If you experience symptoms resembling tetany and know that you regularly consume a large amount of caffeine, it is advisable to take several steps:

  • Gradually reduce caffeine intake - sudden withdrawal could lead to withdrawal symptoms such as headaches or increased fatigue.
  • Focus on adequate magnesium and calcium intake - ideally from food, or in the form of supplements after consulting a doctor.
  • Maintain a regular sleep and rest schedule - regeneration of the nervous system is crucial.
  • Avoid stress - techniques such as mindfulness, breathing exercises, or yoga can help reduce tension.
  • Stay hydrated - adequate water intake is important for proper nerve and muscle function.

It is important to mention that suspicion of tetany should be followed by a doctor's visit and possible examination, such as EMG (electromyography) to confirm the diagnosis.

Is It Sensible to Drink Coffee If I Have Tetany?

Many people cannot imagine starting their day without a fragrant cup of coffee.
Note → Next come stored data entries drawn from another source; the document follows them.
(** The element of a key, where it is. *)
Lemma rep_find c s key : rep c s ->
  match find_element c key with
  | Some e => entry_key e.2 = key /\ (exists l1 l2, recent c = l1 ++ e :: l2) /\ spec_find s key = Some e.2
  | None => spec_find s key = None /\ Forall (fun e => entry_key e <> key) (lru_entries s)
  end.
Proof.
  intros [He _ _ Hi Hk Hn _ _ _ _]. unfold find_element, spec_find. rewrite Hi. rewrite <- He in *.
  destruct (index_of (recent c) !! key) as [id|] eqn:E; cbn [mbind option_bind].
  - apply index_lookup in E as (e & Hin & <-); [|done]. apply list_elem_of_split in Hin as (l1 & l2 & Hl). rewrite Hl in *.
    assert (Hf : List.find (fun x : element => (x.1 =? id)%nat) (l1 ++ (id, e) :: l2) = Some (id, e)).
    { rewrite fmap_app in Hn. cbn in Hn. apply NoDup_app in Hn as (_ & Hn & _). clear -Hn. induction l1 as [|x l1 IH]; cbn; [by rewrite Nat.eqb_refl|].
      destruct (Nat.eqb_spec x.1 id) as [Hx|_]; [exfalso; apply (Hn x.1); [by left|rewrite Hx; by left]|]. apply IH. intros y Hy. apply Hn. by right. }
    rewrite Hf. cbn. split_and!; [done|by exists l1, l2|].
    rewrite !fmap_app in Hk. cbn in Hk. apply NoDup_app in Hk as (_ & Hk & _). rewrite fmap_app. cbn. clear -Hk.
    induction l1 as [|x l1 IH]; cbn; [by rewrite String.eqb_refl|]. destruct (String.eqb_spec (entry_key x.2) (entry_key e)) as [Hx|_].
    + exfalso. apply (Hk (entry_key x.2)); [by left|rewrite Hx; by left].
    + apply IH. intros y Hy. apply Hk. by right.
  - assert (Hall : Forall (fun e => entry_key e <> key) (recent c).*2).
    { apply Forall_forall. intros e Hin Hkey. apply list_elem_of_fmap in Hin as ([id x] & -> & Hin).
      assert (index_of (recent c) !! key = Some id) by (apply index_lookup; [done|by exists x]). congruence. }
    split; [|done]. clear -Hall. induction Hall as [|x l Hx _ IH]; cbn; [done|]. by destruct (String.eqb_spec (entry_key x) key).
Qed.

Lemma fitting_all n b l : Z.of_nat (length l) <= n -> sizes l <= b -> fitting_part n b l = l.
Proof.
  revert n b. induction l as [|e l IH]; intros n b Hn Hb; cbn [fitting_part]; [done|]. cbn [length sizes] in *.
  pose proof (sizes_nonneg l). rewrite (proj2 (Z.leb_le 1 n)), (proj2 (Z.leb_le (entry_size e) b)) by lia. cbn. by rewrite IH by lia.
Qed.
Lemma fitting_last n b l e : n < Z.of_nat (length (l ++ [e])) \/ b < sizes (l ++ [e]) -> fitting_part n b (l ++ [e]) = fitting_part n b l.
Proof.
  revert n b. induction l as [|x l IH]; intros n b H; cbn [app fitting_part] in *.
  - cbn in H. rewrite (proj2 (andb_false_iff _ _)); [done|]. rewrite !Z.leb_gt. lia.
  - cbn [length sizes] in H. destruct (_ && _); [|done]. rewrite IH; [done|]. lia.
Qed.

Lemma rep_count c s : rep c s -> base.size (prompts c) = length (lru_entries s).
Proof.
  intros [He _ _ Hi Hk _ _ _ _ _]. rewrite Hi, <- He. rewrite <- He, <- keys_entries in Hk. unfold index_of.
  rewrite map_size_list_to_map by (by rewrite <- list_fmap_compose). by rewrite !length_fmap.
Qed.

Lemma rep_evict fuel c s need : rep c s -> 1 <= entries -> need <= size -> (length (recent c) <= fuel)%nat ->
  exists c', evict_loop fuel c need = Some c' /\
    rep c' {| lru_entries := fitting_part (entries - 1) (size - need) (lru_entries s); lru_closed := lru_closed s |} /\
    next_element c' = next_element c.
Proof.
  intros Hr H1 H2. revert c s Hr. induction fuel as [|fuel IH]; intros c s Hr Hf; cbn [evict_loop];
    rewrite (rep_count _ _ Hr); destruct (rep_limits _ _ _ _ _ Hr) as (-> & -> & _); rewrite (rep_bytes _ _ _ _ _ Hr);
    destruct (_ || _) eqn:Hfull.
  - assert (E : recent c = []) by (destruct (recent c); [done|cbn in Hf; lia]). rewrite (rep_no_entries _ _ Hr E) in Hfull. cbn in Hfull.
    rewrite orb_true_iff, Z.leb_le, Z.ltb_lt in Hfull. lia.
  - exists c. split_and!; [done| |done]. rewrite orb_false_iff, Z.leb_gt, Z.ltb_ge in Hfull. rewrite fitting_all by lia. by destruct s.
  - rewrite orb_true_iff, Z.leb_le, Z.ltb_lt in Hfull. destruct (last (recent c)) as [e|] eqn:E.
    + apply last_Some in E as [l E]. destruct (rep_remove c s l e [] Hr E) as [Hr' E']. cbn in Hr'. rewrite !app_nil_r in *.
      destruct (IH _ _ Hr') as (c' & Hev & Hr'' & Hne); [rewrite E'; rewrite E, length_app in Hf; cbn in Hf; lia|].
      exists c'. split_and!; [done| |by rewrite Hne].
      assert (Hs : lru_entries s = l.*2 ++ [e.2]) by (rewrite <- (rep_entries _ _ _ _ _ Hr), E, fmap_app; done).
      rewrite Hs in *. rewrite fitting_last by lia. done.
    + apply last_None in E. rewrite (rep_no_entries _ _ Hr E) in Hfull. cbn in Hfull. lia.
  - exists c. split_and!; [done| |done]. rewrite orb_false_iff, Z.leb_gt, Z.ltb_ge in Hfull. rewrite fitting_all by lia. by destruct s.
Qed.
But is coffee taboo for everyone with tetany? The answer is not so straightforward. It depends on the severity of the condition, individual tolerance, and overall lifestyle.

Some people with a mild form of tetany can enjoy a small amount of caffeine without significantly worsening their symptoms. Others may find that even one espresso causes unpleasant tingling or anxiety. In such cases, it is better to look for alternatives - such as decaffeinated coffee or herbal teas that promote relaxation and do not burden the nervous system.

It is important to listen to your body. If you feel restlessness, tremors, heart palpitations, or other symptoms after drinking coffee, it is a clear signal for change. No beverage is worth risking your health.

Who Should Be Especially Cautious

People with latent tetany should be cautious about the combination of tetany and caffeine – even if their symptoms are not constant, caffeine can easily trigger them. Similarly, people with anxiety should be careful because caffeine raises stress hormones and exacerbates problems. Pregnant women, due to their increased need for magnesium and calcium, may also react more sensitively to caffeine. And athletes? They lose important minerals through sweat during intense performances, and adding coffee to the mix can spell trouble.

For all these groups, it is advisable to monitor caffeine intake, ensure adequate mineral intake, and focus on stress prevention.

What Alternatives Exist?

For those who want to avoid caffeine but still seek stimulation, there are several options. Popular choices include drinks made from chicory, ginseng, matcha tea (which does contain caffeine but works more gently in combination with L-theanine), or herbal blends with mint, lemon balm, or lavender.

A lifestyle change can have a surprisingly positive effect. Many people who have reduced caffeine and focused on natural energy support—such as quality sleep, a balanced diet, regular exercise, and stress management—report feeling better than ever before.

As we can see, the relationship between caffeine and tetany is complex but also understandable. By consciously working with one's body and lifestyle habits, it is possible to live a fulfilling life even with this sensitivity. It is important to perceive the signals of your body and not be afraid to respect them because health truly begins with everyday small choices.